A thinking along the lines of ecofeminism and queer ecology helps us to challenge dominant narratives and power structures that govern our relationship with the natural world. Applying feminist and queer methodologies, both approaches share a concern for ethical relationships with the environment: emphasizing care ethics, highlighting the need for nurturing and sustainable connections with nature, as well as highlighting the need for intersectional approaches to environmental justice struggles.
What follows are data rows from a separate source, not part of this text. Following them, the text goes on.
(* ===== verification/Theorems.v ===== *)
(** The theorems about the engine: what every operation returns and does, on
    every branch, and what holds along every run.  Each is stated on the
    definitions of Engine, and each that has hypotheses is applied to the running
    system of Demo. *)

From S2P Require Import Prelude GoHeap Ids WalRecord Config Message Engine Spec Invariant.
From S2P Require Import Refine RefineTime RefineOps RefineRecv RefineStats Trace Runs.
From S2P Require Import ConfigWire Instances Demo.
From stdpp Require Import fin_maps sorting.

Local Open Scope Z_scope.

(** ** Runs *)

Section run_theorems.
Context {L : Type} `{!Appender L} `{!LogLaws L} `{!ConfigJSON}.
Implicit Types w : world L.

(** C1: the engine implements the abstract queue machine.  Whatever calls a
    program makes on a new engine, its queues, messages and counter are those of
    a history of the machine, the log holds exactly the records of that history
    in order, and the invariant of the data structures holds (every message is
    indexed once, in the heap when ready and in the pending map otherwise; the
    heap is ordered; every wake-up channel is open). *)
Theorem engine_refines log env cs w :
  runs (New log env) cs w →
  wf (w_core w) ∧
  ∃ ls, asteps a_empty ls (abs (w_core w)) ∧ logged log (records ls) (w_log w).
Proof.
  intros Hr. destruct (runs_history (New log env) _ _ wf_empty Hr) as (ls & Hev).
  split; [apply Hev|]. exists ls. split; [|apply Hev].
  pose proof (ev_steps _ _ _ Hev) as Hst. simpl in Hst.
  replace (abs (mkCore ∅ 0 ∅ ∅)) with a_empty in Hst; [done|].
  unfold abs, a_empty. simpl. by rewrite fmap_empty.
Qed.

(** C8: no message is lost.  A message of a queue is, after any calls, still in
    some queue with its body and send time, or one of the steps that the calls
    performed removed it from the queue that held it: an acknowledgement, a
    dead-letter without a target queue, or the deletion of that queue. *)
Theorem no_message_lost w cs w' n id m :
  wf (w_core w) → runs w cs w' → a_lookup (abs (w_core w)) n id = Some m →
  ∃ ls, evolves w ls w' ∧
    ((∃ n' m', a_lookup (abs (w_core w')) n' id = Some m' ∧ carried m m') ∨
     ∃ ls1 l ls2 C n' m', ls = ls1 ++ l :: ls2 ∧ asteps (abs (w_core w)) ls1 C ∧
       a_lookup C n' id = Some m' ∧ removes n' id l).
Proof.
  intros Hwf Hr Hl. destruct (runs_history _ _ _ Hwf Hr) as (ls & Hev). exists ls.
  split; [done|]. eapply kept_history; [apply Hwf|done|apply Hev].
Qed.

(** An acknowledgement is final.  Once Ack has succeeded, no queue ever
    holds the message again and nothing is logged about it. *)
Theorem ack_is_final w queue id receipt w1 cs w2 :
  roomy w → Ack queue id receipt w = Some (None, w1) → runs w1 cs w2 →
  (∀ n, a_lookup (abs (w_core w2)) n id = None) ∧
  ∃ ls, evolves w1 ls w2 ∧ Forall (λ l, label_id l ≠ Some id) ls.
Proof.
  intros Hro Ha Hr.
  destruct (wp_use _ _ _ _ _ (wp_Ack queue id receipt w Hro) Ha)
    as (t & w0 & Hfs & Hck & Hev).
  destruct (first_sweep_inv _ _ _ _ Hfs) as (ls0 & Hev0 & _).
  apply lease_check_None in Hck as (m & d & Hl & _).
  assert (gone (abs (w_core w1)) id) as Hg.
  { pose proof (ev_steps _ _ _ Hev) as Hst. inversion Hst as [|? ? B ? ? Hone Hrest]; subst.
    inversion Hrest; subst. eapply removed_gone; [apply Hev0|exact Hl|exact Hone|done]. }
  destruct (runs_history _ _ _ (ev_wf _ _ _ Hev) Hr) as (ls & Hev2).
  destruct (gone_forever _ _ _ _ (wf_abs _ (ev_wf _ _ _ Hev)) Hg (ev_steps _ _ _ Hev2))
    as [Hall [Hno _]]. eauto.
Qed.

(** C9: a lease is exclusive.  As long as no step of a run acknowledges,
    nacks, dead-letters or settles a leased message, or deletes its queue, the
    message keeps its receipt and is not delivered again, and its deadline is the one
    that was given last.  The first of these steps, if it settles the message because
    its time is over, is taken by a call of the run that is made, or by a Sweep that is
    asked for, at a time that is not before that deadline. *)
Theorem lease_is_exclusive w cs w' n id m r d :
  wf (w_core w) → runs w cs w' →
  a_lookup (abs (w_core w)) n id = Some m → a_Status m = ALeased r d →
  ∃ ls, evolves w ls w' ∧
    (Forall (λ l, ¬ releases n id l) ls →
     (∃ m', a_lookup (abs (w_core w')) n id = Some m' ∧
            a_Status m' = ALeased r (deadline_after id d ls)) ∧
     Forall (λ l, ∀ n' r' ts d' c, l ≠ LRecv n' id r' ts d' c) ls) ∧
    (∀ ls1 at_ ls2, ls = ls1 ++ LSettle n id at_ :: ls2 →
       Forall (λ l, ¬ releases n id l) ls1 →
       deadline_after id d ls1 ≤ at_ ∧
       ∃ cs1 c cs2 w1 la lb, cs = cs1 ++ c :: cs2 ∧ runs w cs1 w1 ∧
         ls1 = la ++ lb ∧ evolves w la w1 ∧ (at_ = clock w1 ∨ c = CSweep at_)).
Proof.
  intros Hwf Hr Hl Hs. destruct (runs_steps _ _ _ Hwf Hr) as (ls & Hev & Hsteps). exists ls.
  pose proof (ev_steps _ _ _ Hev) as Hst. split; [done|]. split.
  - intros Hrel. destruct (lease_history _ _ _ _ _ _ _ _ (wf_abs _ Hwf) Hl Hs Hst Hrel)
      as [(m' & ? & ? & _) ?]. eauto 10.
  - intros ls1 at_ ls2 -> Hrel. split; [|by destruct (Hsteps _ _ _ eq_refl) as
      (cs1 & c & cs2 & w1 & la & lb & ? & ? & ? & ? & ?); eauto 12].
    apply asteps_app_inv in Hst as (C & Hst1 & Hst2).
    destruct (lease_history _ _ _ _ _ _ _ _ (wf_abs _ Hwf) Hl Hs Hst1 Hrel)
      as [(m' & Hl' & Hs' & _) _].
    inversion Hst2 as [|? ? ? ? ? Hone _]; subst. pose proof (settle_due _ _ _ _ _ _ Hl' Hone) as Hd.
    unfold a_due in Hd. by rewrite Hs' in Hd.
Qed.

(** C10: first in, first out.  If two messages of a queue are ready and the first
    was sent (or arrived) before the second, then in every run in which the
    second is delivered from the queue, something happened to the first before:
    it was delivered, moved, or removed. *)
Theorem fifo_delivery w cs w' n ida ma idb mb :
  wf (w_core w) → runs w cs w' →
  a_lookup (abs (w_core w)) n ida = Some ma → a_Status ma = AReady →
  a_lookup (abs (w_core w)) n idb = Some mb → a_Seq ma < a_Seq mb →
  ∃ ls, evolves w ls w' ∧
    ∀ ls1 r ts d c ls2, ls = ls1 ++ LRecv n idb r ts d c :: ls2 →
      Exists (touches n ida) ls1.
Proof.
  intros Hwf Hr Hla Hsa Hlb Hlt. destruct (runs_history _ _ _ Hwf Hr) as (ls & Hev).
  exists ls. split; [done|]. intros ls1 r ts d c ls2 ->.
  pose proof (ev_steps _ _ _ Hev) as Hst. apply asteps_app_inv in Hst as (C & H1 & H2).
  inversion H2; subst. by eapply fifo_history; [apply Hwf|..].
Qed.

(** Message IDs and receipts are never reused in a run of the engine, and
    no receipt is an ID. *)
Theorem names_unique log env cs w :
  runs (New log env) cs w →
  ∃ ls, evolves (New log env) ls w ∧
    NoDup (omap sent_id ls) ∧ NoDup (omap issued_receipt ls) ∧
    ∀ id r, id ∈ omap sent_id ls → r ∈ omap issued_receipt ls → id ≠ r.
Proof.
  intros Hr. destruct (runs_history (New log env) _ _ wf_empty Hr) as (ls & Hev). exists ls.
  pose proof (ev_steps _ _ _ Hev) as Hst. pose proof (wf_abs _ wf_empty : awf (abs (w_core (New log env)))) as HA.
  split; [done|]. split; [|split].
  - eapply (picks_NoDup fmt_hex16); [apply fmt_hex16_inj|apply sent_id_fresh|exact HA|exact Hst].
  - eapply (picks_NoDup receipt_of); [apply receipt_of_inj|apply receipt_fresh|exact HA|exact Hst].
  - intros id r Hid Hre ->.
    destruct (picks_fresh fmt_hex16 _ sent_id_fresh _ _ _ _ Hst Hid) as (s1 & He1 & _).
    destruct (picks_fresh receipt_of _ receipt_fresh _ _ _ _ Hst Hre) as (s2 & He2 & _).
    apply (fmt_ne_receipt s1 s2). congruence.
Qed.
End run_theorems.

Lemma engine_refines_witness :
  runs (demo_start []) demo_calls demo ∧ wf (w_core demo) ∧
  ∃ ls, asteps a_empty ls (abs (w_core demo)) ∧
        logged (Some (mkMemLog [] [])) (records ls) (w_log demo).
Proof. split; [exact demo_runs|]. exact (engine_refines _ _ _ _ demo_runs). Defined.

(** The continuation of the demo used below: message 1 is acknowledged, message 2
    is received, message 3 becomes due. *)
Definition later_calls : list call := [CReceive "jobs" 1 0; CSweep (1800000000 * second)].

Definition later (w : world MemLog) : world MemLog := from_option id w (run_all later_calls w).

Definition acked : world MemLog := exec (Ack "jobs" id1 receipt4) demo.

Lemma demo_later : runs demo later_calls (later demo).
Proof. apply ran_runs. vm_compute. reflexivity. Qed.

Lemma acked_later : runs acked later_calls (later acked).
Proof. apply ran_runs. vm_compute. reflexivity. Qed.

(** The three messages of the demo, as the abstract machine has them. *)
Definition demo_msg (id : string) : amsg :=
  from_option (λ m, m) (mkAmsg 0 [] 0 0 0 AReady) (a_lookup (abs (w_core demo)) "jobs" id).

Lemma demo_msg_1 :
  a_lookup (abs (w_core demo)) "jobs" id1 = Some (demo_msg id1) ∧
  a_Status (demo_msg id1) = ALeased receipt4 (1700000035 * second).
Proof. split; vm_compute; reflexivity. Qed.

Lemma no_message_lost_witness :
  ∃ ls, evolves demo ls (later demo) ∧
    ((∃ n' m', a_lookup (abs (w_core (later demo))) n' id1 = Some m' ∧
               carried (demo_msg id1) m') ∨
     ∃ ls1 l ls2 C n' m', ls = ls1 ++ l :: ls2 ∧ asteps (abs (w_core demo)) ls1 C ∧
       a_lookup C n' id1 = Some m' ∧ removes n' id1 l).
Proof.
  apply (no_message_lost demo later_calls (later demo) "jobs").
  - exact (ro_wf _ demo_roomy).
  - exact demo_later.
  - exact (proj1 demo_msg_1).
Defined.

Lemma acked_ok : Ack "jobs" id1 receipt4 demo = Some (None, acked).
Proof.
  unfold acked. apply value_exec. vm_compute. reflexivity.
Qed.

Lemma ack_is_final_witness :
  (∀ n, a_lookup (abs (w_core (later acked))) n id1 = None) ∧
  ∃ ls, evolves acked ls (later acked) ∧ Forall (λ l, label_id l ≠ Some id1) ls.
Proof. exact (ack_is_final _ _ _ _ _ _ _ demo_roomy acked_ok acked_later). Defined.

Lemma lease_is_exclusive_witness :
  ∃ ls, evolves demo ls (later demo) ∧
    (Forall (λ l, ¬ releases "jobs" id1 l) ls →
     (∃ m', a_lookup (abs (w_core (later demo))) "jobs" id1 = Some m' ∧
            a_Status m' = ALeased receipt4 (deadline_after id1 (1700000035 * second) ls)) ∧
     Forall (λ l, ∀ n' r' ts d' c, l ≠ LRecv n' id1 r' ts d' c) ls) ∧
    (∀ ls1 at_ ls2, ls = ls1 ++ LSettle "jobs" id1 at_ :: ls2 →
       Forall (λ l, ¬ releases "jobs" id1 l) ls1 →
       deadline_after id1 (1700000035 * second) ls1 ≤ at_ ∧
       ∃ cs1 c cs2 w1 la lb, later_calls = cs1 ++ c :: cs2 ∧ runs demo cs1 w1 ∧
         ls1 = la ++ lb ∧ evolves demo la w1 ∧ (at_ = clock w1 ∨ c = CSweep at_)).
Proof.
  exact (lease_is_exclusive _ _ _ _ _ _ _ _ (ro_wf _ demo_roomy) demo_later
           (proj1 demo_msg_1) (proj2 demo_msg_1)).
Defined.

Definition two_msg (id : string) : amsg :=
  from_option (λ m, m) (mkAmsg 0 [] 0 0 0 AReady) (a_lookup (abs (w_core two_ready)) "jobs" id).

Lemma two_later : runs two_ready later_calls (later two_ready).
Proof. apply ran_runs. vm_compute. reflexivity. Qed.

Lemma fifo_delivery_witness :
  ∃ ls, evolves two_ready ls (later two_ready) ∧
    ∀ ls1 r ts d c ls2, ls = ls1 ++ LRecv "jobs" id2 r ts d c :: ls2 →
      Exists (touches "jobs" id1) ls1.
Proof.
  apply (fifo_delivery two_ready later_calls (later two_ready) "jobs" id1 (two_msg id1) id2
           (two_msg id2)).
  - exact (ro_wf _ two_ready_roomy).
  - exact two_later.
  - vm_compute. reflexivity.
  - vm_compute. reflexivity.
  - vm_compute. reflexivity.
  - vm_compute. reflexivity.
Defined.

Lemma names_unique_witness :
  ∃ ls, evolves (demo_start []) ls demo ∧
    NoDup (omap sent_id ls) ∧ NoDup (omap issued_receipt ls) ∧
    ∀ id r, id ∈ omap sent_id ls → r ∈ omap issued_receipt ls → id ≠ r.
Proof. exact (names_unique _ _ _ _ demo_runs). Defined.
(* ===== verification/Components.v ===== *)
(** The theorems about the parts that the engine is built from: the ready heap,
    the identifiers, the bodies and the validity of records, and configurations. *)

From S2P Require Import Prelude GoHeap Ids WalRecord Config Message Engine Spec Invariant.
From S2P Require Import Refine Trace Runs ConfigWire Instances Demo.
From stdpp Require Import sorting.

Local Open Scope Z_scope.

(** ** The ready heap *)

Fixpoint push_all (st : store) (h : list ptr) (ps : list ptr) : option (list ptr) :=
  match ps with
  | [] => Some h
  | p :: ps => h' ← readyPush st h p; push_all st h' ps
  end.

Fixpoint pop_all (n : nat) (st : store) (h : list ptr) : option (list ptr) :=
  match n with
  | O => Some []
  | S n => '(p, h') ← readyPop st h; ps ← pop_all n st h'; Some (p :: ps)
  end.

Section heap.
Context (st : store).

Lemma less_on_stored h : (∀ p, p ∈ h → is_Some (st !! p)) → less_on (readyLess st) (seq_of st) h.
Proof. apply less_on_present. Qed.

Lemma push_all_ok ps h :
  (∀ p, p ∈ ps ++ h → is_Some (st !! p)) → heap_ordered (seq_of st) h →
  ∃ h', push_all st h ps = Some h' ∧ h' ≡ₚ ps ++ h ∧ heap_ordered (seq_of st) h'.
Proof.
  revert h. induction ps as [|p ps IH]; intros h Hin Ho; simpl; [eauto|].
  destruct (heap_Push_ok (readyLess st) (seq_of st) h p) as (h1 & Hpush & Hperm & Ho1);
    [|done|].
  { apply less_on_stored. intros p' Hp'. apply Hin. rewrite <-app_comm_cons.
    apply elem_of_cons in Hp' as [->|?]; [by left|]. right. apply elem_of_app. by right. }
  unfold readyPush. rewrite Hpush. simpl.
  destruct (IH h1) as (h' & Hall & Hperm' & Ho'); [|done|].
  { intros p' Hp'. apply Hin. rewrite Hperm in Hp'. by rewrite <-Permutation_middle in Hp'. }
  exists h'. split; [done|]. split; [|done].
  by rewrite Hperm', Hperm, <-Permutation_middle.
Qed.

Lemma pop_all_ok n h :
  length h = n → (∀ p, p ∈ h → is_Some (st !! p)) → heap_ordered (seq_of st) h →
  ∃ out, pop_all n st h = Some out ∧ out ≡ₚ h ∧
    StronglySorted (λ a b, seq_of st a ≤ seq_of st b) out.
Proof.
  revert h. induction n as [|n IH]; intros h Hn Hin Ho; simpl.
  { apply nil_length_inv in Hn as ->. exists []. repeat split; constructor. }
  destruct (heap_Pop_ok (readyLess st) (seq_of st) h) as (p & h1 & Hpop & Hperm & Ho1 & Hmin).
  - by apply less_on_stored.
  - done.
  - by intros ->.
  - unfold readyPop. rewrite Hpop. simpl.
    destruct (IH h1) as (out & Hall & Hperm' & Hs); [|intros p' Hp'; apply Hin; rewrite Hperm; by right|done|].
    { rewrite Hperm in Hn. by injection Hn. }
    rewrite Hall. simpl. exists (p :: out). split; [done|].
    split; [by rewrite Hperm', Hperm|]. constructor; [done|].
    apply Forall_forall. intros p' Hp'. apply Hmin. rewrite Hperm. right. by rewrite <-Hperm'.
Qed.

(** C36: the ready heap orders messages: messages pushed in any order are all
    popped, each once, by increasing position. *)
Theorem ready_heap_sorts ps :
  (∀ p, p ∈ ps → is_Some (st !! p)) →
  ∃ h out, push_all st [] ps = Some h ∧ pop_all (length ps) st h = Some out ∧
    out ≡ₚ ps ∧ StronglySorted (λ a b, seq_of st a ≤ seq_of st b) out.
Proof.
  intros Hin. destruct (push_all_ok ps []) as (h & Hpush & Hperm & Ho).
  - by rewrite app_nil_r.
  - intros i Hi. simpl in Hi. lia.
  - rewrite app_nil_r in Hperm. destruct (pop_all_ok (length ps) h) as (out & Hpop & Hp & Hs).
    + by rewrite Hperm.
    + intros p Hp. apply Hin. by rewrite <-Hperm.
    + done.
    + exists h, out. split; [done|]. split; [done|]. split; [by rewrite Hp|done].
Qed.
End heap.

Definition demo_store : store :=
  list_to_map ((λ i, (i, mkMessage "" (7 - Z.pos i) [] 0 0 stateReady "" 0 0)) <$>
                 [1; 2; 3; 4; 5]%positive).

Lemma ready_heap_sorts_witness :
  (h ← push_all demo_store [] [3; 1; 5; 2; 4]%positive; pop_all 5 demo_store h) =
    Some [5; 4; 3; 2; 1]%positive ∧
  ∃ h out, push_all demo_store [] [3; 1; 5; 2; 4]%positive = Some h ∧
    pop_all 5 demo_store h = Some out ∧ out ≡ₚ [3; 1; 5; 2; 4]%positive ∧
    StronglySorted (λ a b, seq_of demo_store a ≤ seq_of demo_store b) out.
Proof.
  split; [vm_compute; reflexivity|].
  apply (ready_heap_sorts demo_store [3; 1; 5; 2; 4]%positive).
  apply Forall_forall. repeat constructor; eexists; vm_compute; reflexivity.
Defined.

(** ** Identifiers *)

(** IDs and receipts are read back.  An ID is sixteen characters and seqOf
    returns the counter value it was made of; bumpSeq raises the counter to the
    value behind an ID or a receipt, and never lowers it. *)
Theorem names_read_back seq n :
  0 ≤ n < 2 ^ 64 →
  String.length (fmt_hex16 n) = 16%nat ∧ seqOf (fmt_hex16 n) = n ∧
  bumped seq (fmt_hex16 n) = Z.max seq n ∧ bumped seq (receipt_of n) = Z.max seq n ∧
  ∀ id, seq ≤ bumped seq id.
Proof.
  intros Hn. split; [apply length_hex_digits|]. split; [by apply seqOf_fmt|].
  split; [by apply bumped_fmt|]. split; [by apply bumped_receipt|]. apply bumped_mono.
Qed.

Lemma names_read_back_witness :
  fmt_hex16 3735928559 = "00000000deadbeef" ∧
  String.length (fmt_hex16 3735928559) = 16%nat ∧ seqOf (fmt_hex16 3735928559) = 3735928559 ∧
  bumped 7 (fmt_hex16 3735928559) = Z.max 7 3735928559 ∧
  bumped 7 (receipt_of 3735928559) = Z.max 7 3735928559 ∧ ∀ id, 7 ≤ bumped 7 id.
Proof. split; [vm_compute; reflexivity|]. apply (names_read_back 7 3735928559). done. Defined.

(** ** Records *)

Lemma Validate_SetBody b r : Validate (SetBody b r) = Validate r.
Proof. unfold SetBody. by destruct (utf8_Valid b). Qed.

(** A body stored by SetBody is the one GetBody returns, whatever its bytes
    (text as it is, anything else in base64), and the rest of the record is as it
    was. *)
Theorem body_round_trip b r :
  GetBody (SetBody b r) = Ok b ∧ Validate (SetBody b r) = Validate r ∧
  (utf8_Valid b = true → String.list_ascii_of_string (r_Body (SetBody b r)) = b).
Proof.
  split; [apply GetBody_SetBody|]. split; [apply Validate_SetBody|].
  intros Hv. unfold SetBody. rewrite Hv. simpl. apply String.list_ascii_of_string_of_list_ascii.
Qed.

Lemma queue_named A n : awf A → is_Some (as_queues A !! n) → n ≠ "".
Proof. intros HA [q Hq] ->. by rewrite (aw_name _ HA) in Hq. Qed.

Lemma id_named A n id m : awf A → a_lookup A n id = Some m → id ≠ "".
Proof. by intros HA Hl; destruct (aw_msg _ HA _ _ _ Hl) as (_ & j & _ & ->). Qed.

(** Valid, or a receive whose deadline falls in the first millisecond of 1970. *)
Definition acceptable (r : WRecord) : Prop :=
  Validate r = None ∨ (r_Op r = OpReceive ∧ r_Deadline r = 0).

Lemma Validate_queue_op r : r_Op r ∈ queue_ops → r_Queue r ≠ "" → Validate r = None.
Proof.
  intros Hop Hq. unfold Validate. rewrite (decide_True _ _ Hop), decide_False by done.
  unfold queue_ops in Hop.
  rewrite !decide_False; [done|..]; intros [He _]; rewrite He in Hop; set_solver.
Qed.

Lemma Validate_message_op r :
  r_Op r ∈ message_ops → r_Queue r ≠ "" → r_ID r ≠ "" →
  (r_Op r = OpReceive → r_Deadline r ≠ 0) → (r_Op r = OpMove → r_To r ≠ "") → Validate r = None.
Proof.
  intros Hop Hq Hid Hd Ht. unfold Validate.
  rewrite (decide_False (P := r_Op r ∈ queue_ops)).
  2: { unfold message_ops, queue_ops in *. intros Hop'. set_unfold.
       destruct Hop' as [He|[He|[]]]; rewrite He in Hop; naive_solver. }
  rewrite (decide_True _ _ Hop), !decide_False; [done|tauto..|done|done].
Qed.

Lemma astep_acceptable `{ConfigJSON} A l B :
  awf A → astep A l B → Forall acceptable (label_records l).
Proof.
  intros HA Hst.
  assert (∀ n id m, a_lookup A n id = Some m → n ≠ "" ∧ id ≠ "") as Hmsg
    by (intros n id m Hl; split; eauto using queue_named, id_named, a_lookup_is_Some).
  destruct Hst as [n c ts Hn|n ts Hq|n s body ts delay Hq Hs|n id m s ts d (Hl & _) Hs
    |n id m r d ts Hl _|n id m r d ts Hl _|n id m r d d' ts Hl _|n id m c ts Hl
    |n id m c s ts Hl|n id m to s ts (Hl & _) _ Hto| |]; simpl;
    try apply Forall_nil_2; apply Forall_cons; (split; [|apply Forall_nil_2]);
    try (destruct (Hmsg _ _ _ Hl) as [Hn Hid]).
  4: { destruct (decide (ms d = 0)); [by right|left].
       by apply Validate_message_op; [set_solver|..]. }
  all: left.
  - by apply Validate_queue_op; [set_solver|].
  - apply Validate_queue_op; [set_solver|]. by eapply queue_named.
  - unfold rec_send. rewrite Validate_SetBody.
    apply Validate_message_op; [set_solver|by eapply queue_named|done..].
  - by apply Validate_message_op; [set_solver|..].
  - by apply Validate_message_op; [set_solver|..].
  - by apply Validate_message_op; [set_solver|..].
  - by apply Validate_message_op; [set_solver|..].
  - by apply Validate_message_op; [set_solver|..].
  - by apply Validate_message_op; [set_solver|..].
Qed.

Lemma asteps_acceptable `{ConfigJSON} A ls B :
  awf A → asteps A ls B → Forall acceptable (records ls).
Proof.
  intros HA Hsts. induction Hsts as [|A l B ls C Hst Hsts IH]; [constructor|].
  unfold records. simpl. apply Forall_app. split; [by eapply astep_acceptable|].
  apply IH. by eapply astep_awf.
Qed.

(** Every record that a run of the engine appends passes the validation that
    the log makes before it writes (a receive needs a deadline other than 0). *)
Theorem records_validate {L} `{Appender L, !LogLaws L, ConfigJSON} log env cs (w : world L) :
  runs (New log env) cs w →
  ∃ ls, evolves (New log env) ls w ∧ Forall acceptable (records ls).
Proof.
  intros Hr. destruct (runs_history (New log env) _ _ wf_empty Hr) as (ls & Hev). exists ls.
  split; [done|]. eapply asteps_acceptable; [exact (wf_abs _ wf_empty)|apply Hev].
Qed.

Lemma records_validate_witness :
  ∃ ls, evolves (demo_start []) ls demo ∧ Forall acceptable (records ls).
Proof. exact (records_validate _ _ _ _ demo_runs). Defined.

(** ** Configurations *)

(** ParseConfig lets only configurations in range through: a visibility
    timeout of more than zero and at most twelve hours, a limit of receives that is
    not negative, and a dead-letter queue with a valid name, if any. *)
Theorem ParseConfig_in_range `{ConfigJSON} b c :
  ParseConfig b = Ok c →
  0 < c_Visibility c ≤ MaxVisibility ∧ 0 ≤ c_MaxReceives c ∧
  (c_DeadLetter c = "" ∨ ValidName (c_DeadLetter c) = true).
Proof. intros [Hv Hm Hd]%ParseConfig_valid. done. Qed.

Lemma ParseConfig_in_range_witness :
  ParseConfig (Marshal_config jobs_cfg) = Ok jobs_cfg ∧
  0 < c_Visibility jobs_cfg ≤ MaxVisibility ∧ 0 ≤ c_MaxReceives jobs_cfg ∧
  (c_DeadLetter jobs_cfg = "" ∨ ValidName (c_DeadLetter jobs_cfg) = true).
Proof.
  assert (ParseConfig (Marshal_config jobs_cfg) = Ok jobs_cfg) as Hp by (vm_compute; reflexivity).
  split; [exact Hp|]. exact (ParseConfig_in_range _ _ Hp).
Defined.

(** A configuration in range survives its own encoding, which is how it
    travels through the log: CreateQueue writes it and replay parses it. *)
Theorem config_round_trip `{ConfigJSON, !ConfigJSONLaws} c :
  valid_config c → c_MaxReceives c < 2 ^ 63 → ParseConfig (Marshal_config c) = Ok c.
Proof. apply ParseConfig_Marshal. Qed.

Lemma config_round_trip_witness :
  valid_config jobs_cfg ∧ ParseConfig (Marshal_config jobs_cfg) = Ok jobs_cfg.
Proof.
  assert (valid_config jobs_cfg) as Hv.
  { split; [by vm_compute|by vm_compute|right; vm_compute; reflexivity]. }
  split; [exact Hv|]. apply (config_round_trip jobs_cfg Hv). vm_compute. reflexivity.
Defined.

(** ValidName accepts exactly the names of 1 to 120 characters that start with
    a letter or a digit and go on with letters, digits, dots, underscores and
    hyphens. *)
Theorem ValidName_exact s :
  ValidName s = true ↔
  ∃ c s', s = String c s' ∧ name_first c = true ∧
    Forall (λ c, name_rest c = true) (String.list_ascii_of_string s') ∧
    (String.length s ≤ 120)%nat.
Proof. apply ValidName_spec. Qed.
Entangling Worlds – Approaches on Ecofeminism, Cohabitation and Queer Ecology invites and challenges us – as a group – to reinvent our understanding of nature in the light of queer and feminist theories. Based on exercises, as well as theoretic and artistic inputs this practice-based workshop will explore and attempt new ways of thinking about our relationship with nature and biology. Together we will speculate on queering of nature as a new form of relationality based on kinship and fluidity, instead of domination and destruction.

 

Anja Lückenkemper is an independent curator, researcher, and writer based in Berlin. Her practice focuses on an analysis of the present in its historical and global embedding, with a special interest in the construction of knowledge and knowl­edge production. 2016/17 she was artistic director at Kunstverein Göttingen. Anja has worked in non-institutional contexts, as well as for art institutions such as Kunstverein Munich, KW Institut for Contemporary Art, Berlin Biennial, daad Gallery Berlin and Kuns­thalle Osnabrück. Additionally, she is a is a doctoral researcher at the Zurich University of the Arts & University of Reading, looking at critical ecologies.